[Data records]
::::
(** What [basic_access] compares a password with: the trimmed content of the
    password file, and the empty string when it is not set or not readable. *)
Definition expected_password (cfg : Config) (w : W) : string :=
  if String.eqb (PrometheusAuthPasswordFile cfg) "" then ""
  else match (os_ReadFile (PrometheusAuthPasswordFile cfg) w).1 with Ok content => TrimSpace content | Err _ => "" end.

#[local] Opaque later_credentials.

Lemma load_password cfg (w : W) :
  uses_basic cfg = true ->
  let e := (exec loadCredentials (new_exporter cfg, w)).1 in
  e_cfg e = cfg /\ basicAuthPassword e = expected_password cfg w.
Proof.
  intros Hb. pose (P pw e := e_cfg e = cfg /\ basicAuthPassword e = pw).
  assert (forall pw, lasting (W := W) (P pw) (until_error (later_credentials cfg))) as K.
  { intros pw. apply lasting_until_error, lasting_later_credentials. intros f v e Hf.
    unfold later_setters in Hf. rewrite !elem_of_cons, elem_of_nil in Hf. by repeat destruct Hf as [-> |Hf]. }
  apply (wp_exec loadCredentials (fun s => P (expected_password cfg w) s.1)).
  unfold loadCredentials, expected_password. apply wp_bind. unfold wp at 1, exporter. cbn [fst e_cfg new_exporter].
  rewrite Hb. cbn [until_error]. apply wp_bind.
  unfold load_file at 1. destruct (String.eqb (PrometheusAuthPasswordFile cfg) ""); [apply wp_ret; by apply K|].
  apply wp_bind. unfold wp at 1, outside. cbn [fst snd]. destruct (os_ReadFile _ w) as [[c|e] w1]; [|by split].
  apply wp_bind. unfold wp at 1, change, modify. apply wp_ret. by apply K.
Qed.

(** C23: with basic authentication the server answers a request with the metrics
    exactly when it asks for their path and carries the configured user name and
    the trimmed content of the password file, whatever else could not be loaded;
    when the file is not set or cannot be read, the password that passes is the
    empty one. *)
Theorem basic_access `{Zones} cfg (w : W) :
  EnablePrometheus cfg = true -> 0 < PrometheusMetricsBindPort cfg <= 65535 -> PrometheusAuthType cfg = "basic" ->
  exists e, (NewPrometheusExporter cfg w).1 = Ok (Some e) /\
    forall jwt_Parse now path rq, (exists s o, serve_page jwt_Parse e now path rq = PageMetrics s o) <->
      path = "/metrics" /\ rq_basic rq = Some (PrometheusAuthUsername cfg, expected_password cfg w).
Proof.
  intros He Hp Ht. unfold NewPrometheusExporter. rewrite He.
  rewrite (proj2 (Z.leb_gt _ _)), (proj1 (not_true_iff_false (_ >? _))) by lia. cbn [negb orb].
  assert (uses_basic cfg = true) as Hb by (unfold uses_basic; by rewrite Ht).
  destruct (load_password cfg w Hb) as [H1 H2]. revert H1 H2. unfold exec.
  destruct (loadCredentials (new_exporter cfg, w)) as [o [e w1]]. cbn [fst snd]. intros H1 H2. exists e.
  split; [done|]. intros jwt_Parse now path rq. rewrite serve_page_metrics. apply and_iff_compat_l. unfold authMiddleware, uses_basic, uses_jwt, checkBasicAuth. rewrite H1, H2, Ht.
  cbn [String.eqb Ascii.eqb Bool.eqb orb andb]. rewrite orb_false_r. destruct (rq_basic rq) as [[u p]|]; [|done].
  rewrite andb_true_iff, !String.eqb_eq. naive_solver.
Qed.

(** A new exporter has the configuration it was given, and does not run. *)
Lemma new_exporter_idle cfg (w : W) e : (NewPrometheusExporter cfg w).1 = Ok (Some e) -> e_cfg e = cfg /\ isRunning e = false.
Proof.
  unfold NewPrometheusExporter. destruct (negb _); [done|]. destruct (_ || _); [done|].
  assert (lasting (W := W) (fun e => e_cfg e = cfg /\ isRunning e = false) loadCredentials) as K.
  { apply lasting_credentials. intros f v e' Hf. unfold later_setters in Hf. rewrite !elem_of_cons, elem_of_nil in Hf.
    by repeat destruct Hf as [-> |Hf]. }
  specialize (K (new_exporter cfg, w) ltac:(done)). unfold wp in K. destruct (loadCredentials (new_exporter cfg, w)) as [o [e' w']].
  by intros [= <-].
Qed.

End Properties.

(** ** Witnesses *)

Definition metrics_cfg : Config :=
  set_EnablePrometheus true (set_PrometheusAuthType "basic" (set_PrometheusAuthPasswordFile "/etc/pw" (DefaultConfig None))).

Definition export_of (uid : Z) (name : string) : UserExport :=
  mkUserExport uid name (mkUserMetrics uid name fzero fzero fzero 4096 1 false 0 0 0 0) false "" "" 0 (1, 2, 3, 4).

Definition metrics_bench : Bench := mkBench 0 false ∅ {[ "/etc/pw" := " secret " ]} [].

Definition fresh_exporter : Exporter := (exec loadCredentials (new_exporter metrics_cfg, metrics_bench)).1.

Definition exported (x : UserExport) (s : Exporter * Bench) : Exporter * Bench := exec (UpdateUserMetrics x) s.

(** alice and bob are exported; bob alone is left. *)
Definition two_users : Exporter * Bench :=
  exported (export_of 1001 "bob") (exported (export_of 1000 "alice") (fresh_exporter, metrics_bench)).

Lemma two_users_reachable : reachable created ExporterStep two_users.
Proof.
  unfold two_users, exported. eapply reach_step; [|by apply x_user_step]. eapply reach_step; [|by apply x_user_step].
  apply reach_init. exists metrics_cfg, metrics_bench. by vm_compute.
Qed.


Lemma averages_never_removed_witness :
  is_Some (series (exec (CleanupUserMetrics []) (exported (export_of 1000 "alice") (fresh_exporter, metrics_bench))).1
             !! ("userCPUUsageAverage", ["1000"; "alice"])).
Proof.
  apply (averages_never_removed (export_of 1000 "alice") (fresh_exporter, metrics_bench)
    (exec (CleanupUserMetrics []) (exported (export_of 1000 "alice") (fresh_exporter, metrics_bench)))); [by left|done|done|].
  eapply reach_step; [by apply reach_init|apply x_cleanup_step].
Defined.

#[local] Existing Instance greenwich.

Lemma basic_access_witness :
  exists e, (NewPrometheusExporter metrics_cfg metrics_bench).1 = Ok (Some e) /\
    (exists s o, serve_page (fun _ _ => None) e (mkGoTime 0 UTC) "/metrics"
       (mkRequest (Some (PrometheusAuthUsername metrics_cfg, "secret")) "") = PageMetrics s o) /\
    ~ (exists s o, serve_page (fun _ _ => None) e (mkGoTime 0 UTC) "/metrics"
       (mkRequest (Some (PrometheusAuthUsername metrics_cfg, "")) "") = PageMetrics s o).
Proof.
  destruct (basic_access metrics_cfg metrics_bench) as (e & H & Ha); [done..|]. exists e. split; [done|]. split.
  - apply Ha. split; [done|by vm_compute].
  - rewrite Ha. intros [_ H1]. by vm_compute in H1.
Defined.

Lemma exporter_well_typed_witness :
  is_Some (series two_users.1 !! ("userLimited", ["1000"; "alice"])) /\ typed ("userLimited", ["1000"; "alice"]) = true /\
  typed ("userLimited", ["1000"]) = false.
Proof.
  split_and!; [by apply (bool_decide_unpack _); vm_compute| |done].
  destruct (exporter_well_typed two_users two_users_reachable) as [[H _] _].
  by apply (H ("userLimited", ["1000"; "alice"]) fzero); vm_compute.
Defined.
::::
Go through the records and copy each line with "eapply" in it.

  unfold two_users, exported. eapply reach_step; [|by apply x_user_step]. eapply reach_step; [|by apply x_user_step].
  eapply reach_step; [by apply reach_init|apply x_cleanup_step].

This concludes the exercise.